Real charcoal is the first thing to understand about Les Grillades. The chicken, the lamb chops, the shish taouk, the kafta and the kabab all come off a live charcoal grill, marinated and cooked to order, and that single decision shapes everything around it — the smoke, the char, the reason a plate of grilled meat here tastes like more than its parts. This is a family-operated, fully halal Lebanese kitchen on Colonnade Road in Ottawa, built to be used more than one way: a quick hummus-and-kaake stop, a savoury weekend breakfast, a single grill plate at lunch, or a family platter big enough to feed a gathering.

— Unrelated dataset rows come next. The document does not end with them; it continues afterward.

Definition store_change {V} (r : CompResult V) : StoreChange :=
  match r with
  | CompInserted _ => ChangeInserted
  | CompReplacedWith _ => ChangeUpdated
  | CompUnchanged _ | CompStillNone | CompRemoved _ => ChangeUnchanged
  end.

Definition result_state (r : CompResult (Arc ProofRecord)) : option VerificationState :=
  match r with
  | CompInserted a | CompReplacedWith a | CompUnchanged a => verification (metadata (arc_value a))
  | CompStillNone | CompRemoved _ => None
  end.

(** Record updates. *)
Definition set_verification (v : option VerificationState) (r : ProofRecord) : ProofRecord :=
  let m := metadata r in
  mkRecord (mkMetadata (chain_observed_at m) (content_source m) (content_stored_at m) v
    (completed_at m)) (record_proof r).

Definition set_completed_at (t : option Instant) (r : ProofRecord) : ProofRecord :=
  let m := metadata r in
  mkRecord (mkMetadata (chain_observed_at m) (content_source m) (content_stored_at m)
    (verification m) t) (record_proof r).

Definition set_chain_observed_at (t : option Instant) (r : ProofRecord) : ProofRecord :=
  let m := metadata r in
  mkRecord (mkMetadata t (content_source m) (content_stored_at m) (verification m)
    (completed_at m)) (record_proof r).

Definition set_content (p : Proof_) (source : ProofSource) (t : Instant) (r : ProofRecord)
  : ProofRecord :=
  let m := metadata r in
  mkRecord (mkMetadata (chain_observed_at m) (Some source) (Some t) (verification m)
    (completed_at m)) (Some p).

Definition is_some {A} (o : option A) : bool := match o with Some _ => true | None => false end.
Definition is_none {A} (o : option A) : bool := negb (is_some o).

Definition queue_if_ready (r : ProofRecord) : ProofRecord :=
  if is_some (chain_observed_at (metadata r)) && is_some (record_proof r)
    && is_none (verification (metadata r))
  then set_verification (Some Queued) r else r.

(** The tail shared by the three operations that can make a record ready: what is
    published after the computation. *)
Definition announce_queued (id : VerificationId) (r : CompResult (Arc ProofRecord)) : storeM unit :=
  if bool_decide (result_state r = Some Queued)
  then publish (VerificationChanged id Queued) else mret tt.

(** ** Operations *)

Definition observe_chain_verification (observed_at : Instant) (id : VerificationId)
  : storeM StoreChange :=
  r ← and_try_compute_with id (fun entry =>
    match entry with
    | None => Ok (Put (mkRecord (mkMetadata (Some observed_at) None None None None) None))
    | Some a =>
        let current := arc_value a in
        if is_some (chain_observed_at (metadata current)) then Ok Nop
        else Ok (Put (queue_if_ready (set_chain_observed_at (Some observed_at) current)))
    end);
  let change := store_change r in
  (if bool_decide (change = ChangeUnchanged) then mret tt
   else publish (VerificationObserved id) ≫= fun _ => announce_queued id r) ≫= fun _ =>
  mret change.

Definition validate_proof (expected_id : VerificationId) (p : Proof_) (s : ProofStore) : Result unit :=
  let actual_bytes := proof_encoded_len p in
  if max_proof_bytes s <? actual_bytes then
    Err (ProofTooLarge expected_id actual_bytes (max_proof_bytes s))
  else if negb (bool_decide (verification_id p = expected_id)) then
    Err (VerificationIdMismatch expected_id)
  else Ok tt.

Definition insert_local_proof (stored_at : Instant) (p : Proof_) (source : ProofSource)
  : storeM (VerificationId * StoreChange) :=
  let id := verification_id p in
  s ← get_state;
  _ ← lift (validate_proof id p s);
  r ← and_try_compute_with id (fun entry =>
    match entry with
    | None =>
        Ok (Put (mkRecord (mkMetadata None (Some source) (Some stored_at) None None) (Some p)))
    | Some a =>
        let current := arc_value a in
        if is_some (record_proof current) then Ok Nop
        else Ok (Put (queue_if_ready (set_content p source stored_at current)))
    end);
  let change := store_change r in
  (if bool_decide (change = ChangeUnchanged) then mret tt
   else publish (ProofStored id source) ≫= fun _ => announce_queued id r) ≫= fun _ =>
  mret (id, change).

Definition attach_downloaded_proof (stored_at : Instant) (expected_id : VerificationId)
  (p : Proof_) (peer : PeerId) : storeM StoreChange :=
  s ← get_state;
  _ ← lift (validate_proof expected_id p s);
  let source := Peer peer in
  r ← and_try_compute_with expected_id (fun entry =>
    match entry with
    | None => Err (ProofNotObserved expected_id)
    | Some a =>
        let current := arc_value a in
        if is_none (chain_observed_at (metadata current)) then Err (ProofNotObserved expected_id)
        else if is_some (record_proof current) then Ok Nop
        else Ok (Put (queue_if_ready (set_content p source stored_at current)))
    end);
  let change := store_change r in
  (if bool_decide (change = ChangeUnchanged) then mret tt
   else publish (ProofStored expected_id source) ≫= fun _ => announce_queued expected_id r)
  ≫= fun _ => mret change.

(** [get]: no transition of the store. *)
Definition get (id : VerificationId) (s : ProofStore) : option (Arc ProofRecord) := records s !! id.

Definition get_proof (id : VerificationId) (s : ProofStore) : option Proof_ :=
  a ← get id s; record_proof (arc_value a).

Definition begin_verification (id : VerificationId) : storeM (option VerificationJob) :=
  r ← and_try_compute_with id (fun entry =>
    match entry with
    | None => Ok Nop
    | Some a =>
        let current := arc_value a in
        if is_none (chain_observed_at (metadata current)) || is_none (record_proof current)
          || negb (bool_decide (verification (metadata current) = Some Queued))
        then Ok Nop
        else Ok (Put (set_verification (Some Verifying) current))
    end);
  match r with
  | CompReplacedWith claim =>
      p ← lift (ok_or (record_proof (arc_value claim))
        (InvalidVerificationTransition id ClaimedRecordHasNoProof));
      _ ← publish (VerificationChanged id Verifying);
      mret (Some (mkJob id p claim))
  | _ => mret None
  end.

The grill menu reads like a tour of the Levantine barbecue canon. Shish taouk and shish kabab arrive two skewers to a plate — marinated chicken breast on one, cubed lamb or AAA beef tenderloin on the other — beside kafta of ground lamb and beef worked with parsley, onion and spices, and lamb chops grilled three to an order. The deeper cut is Lamb Mandi: roast lamb over saffron rice, scattered with nuts, a dish that pulls the kitchen past the standard mixed-grill order into something more regional. Around the meat sits a full mezze table — hummus, baba ghanouj, tabouli, the walnut-and-roasted-pepper mohammara, batata harra fried with coriander and garlic, fattoush under crisp bread. And the kaake, Lebanese street bread split and filled, runs from zaatar to halloum and mohammara to brie with fig jam and walnuts.
The breadth points to a kitchen working as a full Lebanese grill rather than a quick-service counter. The menu does not stop at the shawarma-adjacent shortlist most Ottawa diners already know; it carries kebbe nayeh, soujouk, makanek, basterma and hindbeh for anyone reading further down the page. Breakfast is the clearest tell. Fatteh, foul, balila, mousabaha, falafel, labneh and halloum give the mornings a savoury, distinctly Lebanese character — a daytime menu that stands on its own rather than eggs-and-toast with a Levantine accent, open from half past ten on Saturday and ten on Sunday.

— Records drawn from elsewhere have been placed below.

Lemma evict_events s id c :
  evict id c s = s \/
  (exists a, records s !! id = Some a) /\
    evict id c s = set_events (events s ++ eviction_listener id c)
      (set_records (delete id (records s)) s).
Proof. unfold evict. destruct (records s !! id); eauto. Qed.

Lemma evict_new_events s id c : events (evict id c s) = events s ++ new_events s (evict id c s).
Proof.
  unfold new_events. destruct (evict_events s id c) as [->|[_ ->]]; simpl.
  - by rewrite drop_all, app_nil_r.
  - by rewrite drop_app_length.
Qed.

Lemma sys_steps_log y y' :
  rtc sys_step y y' -> exists evs, events (sys_store y') = events (sys_store y) ++ evs.
Proof.
  induction 1 as [y|y y1 y2 Hs _ [evs IH]]; [exists []; by rewrite app_nil_r|].
  rewrite IH. destruct Hs as [s'|? [l1 e es l2]|id c]; simpl; [by eauto| |].
  - rewrite <- app_assoc. eauto.
  - rewrite evict_new_events, <- app_assoc. eauto.
Qed.

Lemma inv_set_events l s : store_inv s -> store_inv (set_events l s).
Proof. intros [I1 I2 I3]. by split. Qed.

Lemma op_effect_inv s s' : store_inv s -> op_effect s s' -> store_inv s'.
Proof.
  intros [I1 I2 I3] Hs. destruct Hs as [|id r evs Hr]; [by split|].
  split; simpl.
  - intros id' a'. rewrite lookup_insert. case_decide as Hd; [subst id'|by apply I1].
    intros [= <-]. simpl. eapply record_step_wf; [|done].
    intros r0. rewrite fmap_Some. intros (a0 & Ha0 & ->). eauto.
  - intros id' a'. rewrite lookup_insert. case_decide; [intros [= <-]; simpl; lia|].
    intros Hl%I2. lia.
  - intros id1 id2 a1 a2. rewrite !lookup_insert.
    repeat case_decide; subst; simplify_eq; simpl; try done.
    + intros [= <-] Hl%I2; simpl. lia.
    + intros Hl%I2 [= <-]; simpl. lia.
    + by apply I3.
Qed.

Much of the menu is built for a table rather than a plate. The family platters scale the grill up — ten skewers of mixed barbecue, a dozen lamb chops, ten skewers of shish taouk, whole grilled boneless chicken laid over rice with salad, hummus, garlic and turnips — so four or more people can share widely instead of each ordering a single entrée. The same sturdiness makes the food travel: grilled meats, rice, dips, salads and kaake hold up for pickup and delivery in a way delicate composed plates never do. It is as easy to turn one order into a weeknight family takeout as into a sit-down spread.
The restaurant has been family-operated since it opened in 2003, and that origin still sets the register: premium Canadian meats, Lebanese spices, fresh produce, and a hospitality-first style that treats abundance as the point. There is no alcohol; the kitchen is fully halal, and the cooking leans on smoke, marinade and homestyle texture rather than anything fussy. The roast offerings make the family framing literal — whole roast lamb and whole roast chicken, ordered ahead for events and gatherings, the kind of catering a neighbourhood restaurant accumulates when it has fed the same families for years.
What holds it together is range. Les Grillades can be a charcoal plate eaten at the counter, a weekend breakfast of fatteh and falafel, a mezze spread built to share, or a ten-skewer platter carried home for a full table — and it manages each without pretending to be a different restaurant for each one. None of it depends on Colonnade Road being a destination; the south-end strip draws its crowd on the strength of the grill and the welcome, not the location. On a Sunday the same kitchen that sent out fatteh at ten is turning lamb over charcoal by dinner.